**EXERCISE OBJECTIVE**
Every line with the word "RawSubtitle" in it should be extracted from the data that follows.

**DATA TO USE**
(** ** Subtitle files: parsing and lookups *)

Lemma insert_by_StronglySorted {A} (leb : A -> A -> bool) (x : A) (l : list A) :
  (forall a b, leb a b = false -> leb b a = true) ->
  (forall a b c, leb a b = true -> leb b c = true -> leb a c = true) ->
  StronglySorted (fun a b => leb a b = true) l ->
  StronglySorted (fun a b => leb a b = true) (insert_by leb x l).
Proof.
  intros Htotal Htrans. induction 1 as [|y l Hl IH Hy]; cbn.
  - constructor; [constructor|done].
  - destruct (leb x y) eqn:Hxy.
    + constructor; [by constructor|]. constructor; [done|].
      eapply Forall_impl; [exact Hy|]. intros z Hyz. by eapply Htrans.
    + constructor; [done|]. rewrite insert_by_Permutation.
      constructor; [by apply Htotal|done].
Qed.

Lemma sort_by_StronglySorted {A} (leb : A -> A -> bool) (l : list A) :
  (forall a b, leb a b = false -> leb b a = true) ->
  (forall a b c, leb a b = true -> leb b c = true -> leb a c = true) ->
  StronglySorted (fun a b => leb a b = true) (sort_by leb l).
Proof.
  intros Htotal Htrans. induction l as [|x l IH]; [constructor|].
  by apply insert_by_StronglySorted.
Qed.

Lemma parse_subtitle_Ok (sub : RawSubtitle.t) (row : SubtitleRecord.t) :
  DataParser.parse_subtitle sub = Ok row <->
  sub = entry_of row /\
  SubtitleRecord.end_ row = (SubtitleRecord.start row + SubtitleRecord.duration row)%Q.
Proof.
  unfold DataParser.parse_subtitle, entry_of.
  destruct sub as [[start|] [duration|] [text|]]; cbn; split;
    try done; try (by intros [[=] _]).
  - by intros [= <-].
  - destruct row as [s d e t]; cbn. by intros [[= -> -> ->] ->].
Qed.

Lemma parse_subtitle_complete (sub : RawSubtitle.t) :
  if complete sub then returns (DataParser.parse_subtitle sub)
  else DataParser.parse_subtitle sub = Raise KeyError.
Proof.
  unfold DataParser.parse_subtitle, complete.
  destruct sub as [[start|] [duration|] [text|]]; cbn; try done. by eexists.
Qed.

Lemma for_each_length {A B} (f : A -> result B) (l : list A) (out : list B) :
  for_each f l = Ok out -> length out = length l.
Proof. rewrite for_each_Ok. intros H. symmetry. by eapply Forall2_length. Qed.

Lemma for_each_parse_subtitle (subtitles : list RawSubtitle.t) :
  if forallb complete subtitles
  then returns (for_each DataParser.parse_subtitle subtitles)
  else for_each DataParser.parse_subtitle subtitles = Raise KeyError.
Proof.
  induction subtitles as [|sub subtitles IH]; cbn; [by eexists|].
  pose proof (parse_subtitle_complete sub) as Hsub.
  destruct (complete sub); cbn.
  - destruct Hsub as [row ->]; cbn.
    destruct (forallb complete subtitles).
    + destruct IH as [rows ->]. by eexists.
    + by rewrite IH.
  - by rewrite Hsub.
Qed.

Lemma parse_subtitle_to_dataframe_Ok (subtitle_data : SubtitleData.t)
    (df : list SubtitleRecord.t) :
  DataParser.parse_subtitle_to_dataframe subtitle_data = Ok df ->
  exists rows,
    entries subtitle_data = map entry_of rows /\
    Forall (fun row => SubtitleRecord.end_ row
                       = (SubtitleRecord.start row + SubtitleRecord.duration row)%Q) rows /\
    df = sort_by (fun a b => Qleb (SubtitleRecord.start a) (SubtitleRecord.start b)) rows.
Proof.
  unfold DataParser.parse_subtitle_to_dataframe. fold (entries subtitle_data).
  intros H. apply bind_Ok in H as (rows & Hrows & Hdf). exists rows.
  apply for_each_Ok in Hrows. generalize dependent (entries subtitle_data).
  intros subtitles Hrows.
  assert (df = sort_by (fun a b => Qleb (SubtitleRecord.start a) (SubtitleRecord.start b))
                       rows) as ->.
  { destruct rows; by injection Hdf as <-. }
  clear Hdf. split; [|split; [|done]].
  - induction Hrows as [|sub row subs rows Hrow _ IH]; [done|].
    apply parse_subtitle_Ok in Hrow as [-> _]. cbn. by rewrite IH.
  - induction Hrows as [|sub row subs rows Hrow _ IH]; constructor; [|done].
    by apply parse_subtitle_Ok in Hrow as [_ ?].
Qed.

(** X6. [parse_subtitle_to_dataframe] is all or nothing: when every entry of
    the file has the keys ['start'], ['duration'] and ['text'] it returns a
    frame with one row per entry, and a single entry that lacks one of them
    makes the whole call raise [KeyError]. *)
Theorem parse_subtitle_to_dataframe_all_or_nothing (subtitle_data : SubtitleData.t) :
  (forallb complete (entries subtitle_data) = true /\
   exists df, DataParser.parse_subtitle_to_dataframe subtitle_data = Ok df /\
              length df = length (entries subtitle_data)) \/
  (forallb complete (entries subtitle_data) = false /\
   DataParser.parse_subtitle_to_dataframe subtitle_data = Raise KeyError).
Proof.
  pose proof (for_each_parse_subtitle (entries subtitle_data)) as H.
  unfold DataParser.parse_subtitle_to_dataframe. fold (entries subtitle_data).
  destruct (forallb complete (entries subtitle_data)); [left|right]; split; try done.
  - destruct H as [rows Hrows]. rewrite Hrows; cbn.
    apply for_each_length in Hrows. rewrite <- Hrows.
    destruct rows as [|row rows]; [by eexists|].
    eexists. split; [done|]. by rewrite sort_by_Permutation.
  - by rewrite H.
Qed.

(** X7. The frame [parse_subtitle_to_dataframe] returns is in ascending
    order of ['start'], each of its rows has [end = start + duration], and
    its rows are the entries of the file, none lost, added or changed. *)
Theorem parse_subtitle_to_dataframe_sorted (subtitle_data : SubtitleData.t)
    (df : list SubtitleRecord.t) :
  DataParser.parse_subtitle_to_dataframe subtitle_data = Ok df ->
  StronglySorted (fun a b => (SubtitleRecord.start a <= SubtitleRecord.start b)%Q) df /\
  Forall (fun row => SubtitleRecord.end_ row
                     = (SubtitleRecord.start row + SubtitleRecord.duration row)%Q) df /\
  map entry_of df ≡ₚ entries subtitle_data.
Proof.
  intros H. apply parse_subtitle_to_dataframe_Ok in H as (rows & -> & Hend & ->).
  split; [|split].
  - eapply StronglySorted_weaken; [|apply sort_by_StronglySorted].
    + intros a b Hab. cbn in Hab. by apply Qleb_le.
    + intros a b Hab. Qcases. apply Qleb_le. lra.
    + intros a b c Hab Hbc. Qcases. apply Qleb_le. lra.
  - by apply sort_by_Forall.
  - by rewrite sort_by_Permutation.
Qed.

Lemma parse_subtitle_to_dataframe_sorted_witness :
  DataParser.parse_subtitle_to_dataframe test_subtitle_data = Ok test_subtitle_frame /\
  StronglySorted (fun a b => (SubtitleRecord.start a <= SubtitleRecord.start b)%Q)
                 test_subtitle_frame /\
  Forall (fun row => SubtitleRecord.end_ row
                     = (SubtitleRecord.start row + SubtitleRecord.duration row)%Q)
         test_subtitle_frame /\
  map entry_of test_subtitle_frame ≡ₚ entries test_subtitle_data.
Proof.
  split; [reflexivity|].
  apply (parse_subtitle_to_dataframe_sorted test_subtitle_data). reflexivity.
Defined.

Lemma in_range_entry_of (start_time end_time : Q) (row : SubtitleRecord.t) :
  SubtitleRecord.end_ row = (SubtitleRecord.start row + SubtitleRecord.duration row)%Q ->
  SubtitleFetcher.in_range start_time end_time (entry_of row) =
  Ok (map entry_of (List.filter (SubtitleLookup.overlaps start_time end_time) [row])).
Proof.
  intros Hend. unfold SubtitleFetcher.in_range, SubtitleLookup.overlaps; cbn.
  rewrite Hend.
  by destruct (Qltb (SubtitleRecord.start row) end_time
               && Qltb start_time (SubtitleRecord.start row + SubtitleRecord.duration row)).
Qed.

Lemma fetcher_range_entry_of (start_time end_time : Q) (rows : list SubtitleRecord.t) :
  Forall (fun row => SubtitleRecord.end_ row
                     = (SubtitleRecord.start row + SubtitleRecord.duration row)%Q) rows ->
  (kept ← for_each (SubtitleFetcher.in_range start_time end_time) (map entry_of rows);
   Ok (concat kept))
  = Ok (map entry_of (List.filter (SubtitleLookup.overlaps start_time end_time) rows)).
Proof.
  induction 1 as [|row rows Hrow _ IH]; [done|]. cbn [map for_each].
  rewrite (in_range_entry_of _ _ _ Hrow). cbn [mbind result_bind].
  destruct (for_each (SubtitleFetcher.in_range start_time end_time) (map entry_of rows))
    as [kept|e]; cbn in IH |- *; [|done].
  injection IH as ->. cbn [List.filter].
  by destruct (SubtitleLookup.overlaps start_time end_time row).
Qed.

Lemma filter_Permutation {A} (f : A -> bool) (l1 l2 : list A) :
  l1 ≡ₚ l2 -> List.filter f l1 ≡ₚ List.filter f l2.
Proof.
  induction 1 as [|x l1 l2 _ IH|x y l|l1 l2 l3 _ IH1 _ IH2]; cbn.
  - done.
  - destruct (f x); [by constructor|done].
  - destruct (f x), (f y); try done. apply Permutation_swap.
  - by etrans.
Qed.

Lemma filter_StronglySorted {A} (R : A -> A -> Prop) (f : A -> bool) (l : list A) :
  StronglySorted R l -> StronglySorted R (List.filter f l).
Proof.
  induction 1 as [|x l _ IH Hx]; cbn; [constructor|].
  destruct (f x); [|done]. constructor; [done|].
  apply List.Forall_forall. intros y Hy. apply List.filter_In in Hy as [Hy _].
  by eapply List.Forall_forall in Hx.
Qed.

**FINISHED TASK**
Lemma parse_subtitle_Ok (sub : RawSubtitle.t) (row : SubtitleRecord.t) :
Lemma parse_subtitle_complete (sub : RawSubtitle.t) :
Lemma for_each_parse_subtitle (subtitles : list RawSubtitle.t) :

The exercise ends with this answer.